Voters in Bragg’s eastern suburbs head to the polls again, this time replacing Liberal Vickie Chapman


Voters in Adelaide’s eastern suburbs will head to the polls for the third time this year, as the electoral commission warns that the results of Bragg’s by-election next Saturday are likely to take days.

The by-election was triggered by the departure of former Attorney General of South Australia Vickie Chapman, who left politics after the Liberals lost the state election earlier this year.

Bragg — which spans most of the town of Burnside and overlaps with Sturt at the federal level — has been held by the Liberal Party since the seat was created in 1970.

Liberal Party-selected lawyer Jack Batty – who previously worked for Christopher Pyne and George Brandis – as their candidate.

“I don’t think there is such a thing as a safe Liberal seat anymore, so we don’t take anything for granted,” Batty said yesterday.

“That’s why we’ve worked so hard over the course of this campaign, being at the forefront and listening to our community about what matters most to them.”

Batty said he understood that voters were frustrated that they had to go to the polls for the third time in four months.

“I understand some people are a little frustrated with her timing [Vickie Chapman’s] decision to leave, but as frustrating as some people may find it, it is also an opportunity,” he said.

“It is an opportunity for us to refresh and renew our team and [to] get a strong local voice in parliament in this new Liberal team.”

A woman with a red blazer next to a car
Bragg’s by-election was declared after the departure of Vickie Chapman. ABC news

Labor candidate Alice Rolls – also a lawyer who has worked for two of Australia’s largest commercial law firms – has been working from home this week after her daughter tested positive for COVID-19.

“It’s not what we had planned, but like so many young families in South Australia, we juggle COVID and children and work so we made the best of it,” Ms Rolls said Friday.

“What I did for the last seven days was to run the campaign just a little bit so I was home, calling the voters around and introducing myself and seeing if people have any issues they’d like to discuss with me.”

Ms Rolls said the community welcomed her throughout the campaign.

“What people are saying to me is there hasn’t been a knock on the door in this community for almost 40 years,” she said.

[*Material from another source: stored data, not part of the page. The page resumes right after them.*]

(** C9. Every call of [upload_to_s3] that finds its credentials begins by
    creating the client, for the endpoint [S3_ENDPOINT] with the addressing
    style "path"; for a key that is a string the transfer follows, with the
    content type image/jpeg as its only extra argument, and when the service
    accepts it the object is written with these arguments alone.  A run of
    the command that returns has created the client and made the transfer
    for each of the two buffers, in the bucket given by [--bucket] or, when
    the option is left out, in [S3_BUCKET], and both objects are stored
    there.  Whatever the command line and however the run ends: the steps
    shown are a prefix of these, every client is created for [S3_ENDPOINT]
    with the style "path", every transfer goes to that bucket with that
    content type alone, and so is every object the run has written. *)
Theorem client_and_object_settings (w : world) (c : cli) (s : s3_state) :
  let o := app w c s in
  let client := ClientCreate "https://s3.timeweb.cloud"
                  (default "" (environ w "S3_ACCESS_KEY"))
                  (default "" (environ w "S3_SECRET_KEY")) "path" in
  let bucket := match opt_bucket c with
                | Some b => b
                | None => "302f9aa7-62c4d4d3-ccfd-4077-86c8-cca52e0da376"
                end in
  let args := [("ContentType", "image/jpeg")] in
  (credentials_missing w = false ->
   forall j key b s0,
     let u := upload_to_s3 w j key b s0 in
     head (out u) = Some client /\
     (forall k, key = PStr k ->
        [client; UploadFileobj j b k args] `prefix_of` out u /\
        (s3_response w (requests s0) = None ->
           res u = Ok tt /\
           objects (post u) = <[(b, k) := mk_object j args]> (objects s0)))) /\
  (opt_eager c = None -> res o = Ok tt ->
   exists jm jp u p,
     steps (out o) =
       [ JpegSave jm; JpegSave jp;
         client; UploadFileobj jm bucket u args;
         client; UploadFileobj jp bucket p args ] /\
     objects (post o) =
       <[(bucket, p) := mk_object jp args]>
         (<[(bucket, u) := mk_object jm args]> (objects s))) /\
  (exists jm jp u p,
     steps (out o) `prefix_of`
       [ JpegSave jm; JpegSave jp;
         client; UploadFileobj jm bucket u args;
         client; UploadFileobj jp bucket p args ]) /\
  (forall ep ak sk style,
     ClientCreate ep ak sk style ∈ out o ->
     ep = "https://s3.timeweb.cloud" /\ style = "path") /\
  (forall j b k x,
     UploadFileobj j b k x ∈ out o -> b = bucket /\ x = args) /\
  (forall key obj,
     objects (post o) !! key = Some obj ->
     objects s !! key = Some obj \/ (key.1 = bucket /\ extra_args obj = args)).
Proof.
  intros o client bucket args. subst o. split.
  { intros Hc j key b s0 u. subst u.
    destruct (upload_to_s3_run w j key b s0) as [Hm|Hm Hk|k e Hm Hk He|k Hm Hk He];
      [congruence| | |]; cbn [out res post]; (split; [done|]); intros k' ->.
    - by destruct (Hk k').
    - injection Hk as <-. split; [by exists []|]. congruence.
    - injection Hk as <-. split; [|done].
      by exists [Echo false ("  ✓ Uploaded to s3://" +:+ b +:+ "/" +:+ k')]. }
  destruct (app_run w c s)
    as [(e & He & ->) | [(He & _ & ->) | (ip & sp & i & He & _ & _ & _ & _ & ->)]].
  { destruct (serve_run w e s) as (Ho & Hp & _). rewrite Ho, Hp. split_and!.
    - congruence.
    - exists (blank 1600), (blank 75), "", "". apply prefix_nil.
    - intros ???? H. by apply elem_of_nil in H.
    - intros ???? H. by apply elem_of_nil in H.
    - eauto. }
  { split_and!.
    - done.
    - exists (blank 1600), (blank 75), "", "". apply prefix_nil.
    - intros ???? H. by apply elem_of_nil in H.
    - intros ???? H. by apply elem_of_nil in H.
    - eauto. }
  pose proof (upload_progress w ip sp i (destination c) s) as Hg.
  cbv zeta in Hg.
  destruct (workflow_plan_prefix _ _ _ _ _ _ _ Hg) as (jm & jp & u & p & Hpre).
  unfold plan, the_client in Hpre.
  split_and!.
  - intros _ Hr. rewrite Hr in Hg.
    destruct (progress_complete _ _ _ _ _ _ Hg) as (jm' & jp' & u' & p' & Ht & Hs).
    exists jm', jp', u', p'. by rewrite Ht, Hs.
  - exists jm, jp, u, p. exact Hpre.
  - intros ep ak sk style Hin.
    apply elem_of_steps in Hin; [|done].
    apply (prefix_elem_of _ _ _ Hpre) in Hin.
    repeat (apply elem_of_cons in Hin as [Hin|Hin]; simplify_eq; try done).
    by apply elem_of_nil in Hin.
  - intros j b k x Hin.
    apply elem_of_steps in Hin; [|done].
    apply (prefix_elem_of _ _ _ Hpre) in Hin.
    repeat (apply elem_of_cons in Hin as [Hin|Hin]; simplify_eq; try done).
    by apply elem_of_nil in Hin.
  - apply (progress_objects _ _ _ _ _ _ _ Hg).
Qed.

(** C9 on a run: with both credentials set and no [--bucket], the two
    clients and the two transfers are there and both objects are stored in
    [S3_BUCKET] with the content type image/jpeg. *)
Example default_bucket_run :
  let w := world_of sample_manifest (mk_image 3200 1800 MRGB) with_credentials in
  let c := mk_cli (Some "photo.png") (Some "summit.yaml") (Some 0) None None in
  let o := app w c s3_empty in
  let jm := mk_jpeg 1600 900 MRGB 85 true in
  let jp := mk_jpeg 75 42 MRGB 85 true in
  let client := ClientCreate "https://s3.timeweb.cloud" "AK" "SK" "path" in
  let bucket := "302f9aa7-62c4d4d3-ccfd-4077-86c8-cca52e0da376" in
  let args := [("ContentType", "image/jpeg")] in
  credentials_missing w = false /\
  res o = Ok tt /\
  steps (out o) =
    [ JpegSave jm; JpegSave jp;
      client; UploadFileobj jm bucket "a/main.jpg" args;
      client; UploadFileobj jp bucket "a/prev.jpg" args ] /\
  objects (post o) !! (bucket, "a/main.jpg") = Some (mk_object jm args) /\
  objects (post o) !! (bucket, "a/prev.jpg") = Some (mk_object jp args).
Proof. by vm_compute. Qed.

(** ** Exit codes *)






(** With [--help] the process ends with code 0 although no step has run,
    whatever the other options are: here the picture does not exist. *)
Example help_exit_code :
  let c := mk_cli (Some "photo.png") (Some "summit.yaml") (Some 0) None
                  (Some Help) in
  let o := app no_such_file c s3_empty in
  exit_code o = 0 /\ steps (out o) = [] /\ post o = s3_empty.
Proof. by vm_compute. Qed.

(** ** The size and the mode of the buffer *)

(** When [resize_image] returns a buffer, and which. *)
Lemma resize_image_result (w : world) (path : string) (W : Z) (s : s3_state)
    (j : jpeg) :
  0 < W ->
  res (resize_image w path W s) = Ok j <->
  exists img h,
    image_file w path = Ok img /\
    image_load w path = None /\
    target_height img W = Ok h /\
    1 <= h <= JPEG_MAX_DIMENSION /\
    W <= JPEG_MAX_DIMENSION /\
    jpeg_writable (encoded_mode (mode img)) = true /\
    j = mk_jpeg W h (encoded_mode (mode img)) 85 true.
Proof.
  intros HW. rewrite resize_image_run, res_prepend.
  destruct (image_file w path) as [img|e]; cbn [res].
  2:{ split; [done|]. by intros (? & ? & [=] & _). }
  destruct (target_height img W) as [h|e] eqn:Hth; rewrite ?res_prepend;
    cbn [res].
  2:{ split; [done|]. intros (? & ? & [= <-] & ? & ? & _). congruence. }
  destruct (image_load w path) as [e|] eqn:Hld; cbn [res].
  { split; [done|]. by intros (? & ? & ? & [=] & _). }
  transitivity (1 <= h <= JPEG_MAX_DIMENSION /\ W <= JPEG_MAX_DIMENSION /\
                jpeg_writable (encoded_mode (mode img)) = true /\
                j = mk_jpeg W h (encoded_mode (mode img)) 85 true).
  2:{ split.
      - intros (? & ? & ? & ?). by exists img, h.
      - intros (img' & h' & [= <-] & _ & Hh' & ?). rewrite Hth in Hh'.
        by injection Hh' as <-. }
  replace (W <? 1)%Z with false by (symmetry; apply Z.ltb_ge; lia).
  cbn [orb]. unfold pil_save_jpeg. cbn [width height mode].
  destruct (h <? 1)%Z eqn:Hh1; rewrite ?res_prepend; cbn [res].
  { apply Z.ltb_lt in Hh1. split; [done|lia]. }
  apply Z.ltb_ge in Hh1.
  replace (W =? 0)%Z with false by (symmetry; apply Z.eqb_neq; lia).
  replace (h =? 0)%Z with false by (symmetry; apply Z.eqb_neq; lia).
  cbn [orb].
  destruct (jpeg_writable (encoded_mode (mode img))) eqn:Hm; cbn [negb].
  2:{ rewrite bind_raise. cbn [res]. split; [done|]. by intros (? & ? & ? & ?). }
  destruct (JPEG_MAX_DIMENSION <? W)%Z eqn:HW'; cbn [orb].
  { rewrite bind_raise. cbn [res]. apply Z.ltb_lt in HW'. split; [done|lia]. }
  apply Z.ltb_ge in HW'.
  destruct (JPEG_MAX_DIMENSION <? h)%Z eqn:Hh'.
  { rewrite bind_raise. cbn [res]. apply Z.ltb_lt in Hh'. split; [done|lia]. }
  apply Z.ltb_ge in Hh'. run_M. rewrite res_prepend. cbn [res ret].
  split.
  - by intros [= <-].
  - by intros (? & ? & ? & ->).
Qed.

(** C1, as the code has it.  For a picture of W0 x H0 pixels and a positive
    target width W, let h = int(W * (H0 / W0)), computed in double precision
    and truncated toward zero.  Every buffer [resize_image] returns is W
    pixels wide and h pixels high.  And it does return one when the picture
    decodes, W and h lie between 1 and the limit of the JPEG encoder, and
    the mode of the picture is one the encoder writes or one of the two the
    code converts. *)
Theorem resize_image_dimensions (w : world) (path : string) (W : Z)
    (s : s3_state) (img : image) (h : Z) :
  0 < W ->
  image_file w path = Ok img ->
  target_height img W = Ok h ->
  (forall j, res (resize_image w path W s) = Ok j ->
     jpeg_width j = W /\ jpeg_height j = h) /\
  (image_load w path = None ->
   W <= JPEG_MAX_DIMENSION ->
   1 <= h <= JPEG_MAX_DIMENSION ->
   jpeg_writable (mode img) = true \/ mode img = MRGBA \/ mode img = MP ->
   exists j, res (resize_image w path W s) = Ok j /\
             jpeg_width j = W /\ jpeg_height j = h).
Proof.
  intros HW Hi Hh. split.
  - intros j (img' & h' & Hi' & _ & Hh' & ? & ? & ? & ->)%resize_image_result;
      [|done].
    rewrite Hi in Hi'. injection Hi' as <-.
    rewrite Hh in Hh'. by injection Hh' as <-.
  - intros Hld HW' Hh' Hm.
    exists (mk_jpeg W h (encoded_mode (mode img)) 85 true).
    split; [|done]. apply resize_image_result; [done|].
    exists img, h. split_and!; try done; try lia.
    unfold encoded_mode. destruct (decide _) as [_|Hn]; [done|].
    destruct Hm as [Hm|Hm]; [done|tauto].
Qed.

“They were very receptive to me doing just that.”

Environmentalist James Bastiras is the Greens’ candidate and history teacher Daryl McCann represents Family First.

A children's crossing with many election signs on a fence
The Rose Park booth at the Bragg by-election.ABC News: Eugene Boisvert

More than 4,500 early votes were cast in the by-election, according to the Electoral Commission of South Australia (ECSA), with a similar number of ballot applications sent out by post.

“Bragg’s by-election has continued the trend we saw in the recent state election of a higher percentage of people voting early or by mail,” said ECSA communications director James Trebilcock.

“More than a third of the votes in Bragg’s by-election are declaration votes and won’t be counted until Monday.

“With this number of declaration votes, the results for the Bragg by-election may not be known until next week, after the declaration votes have been counted.”

The Elections Act stipulates that ordinary votes cast on the day of the election are counted first and that the declaration votes are only counted on the Monday after the vote.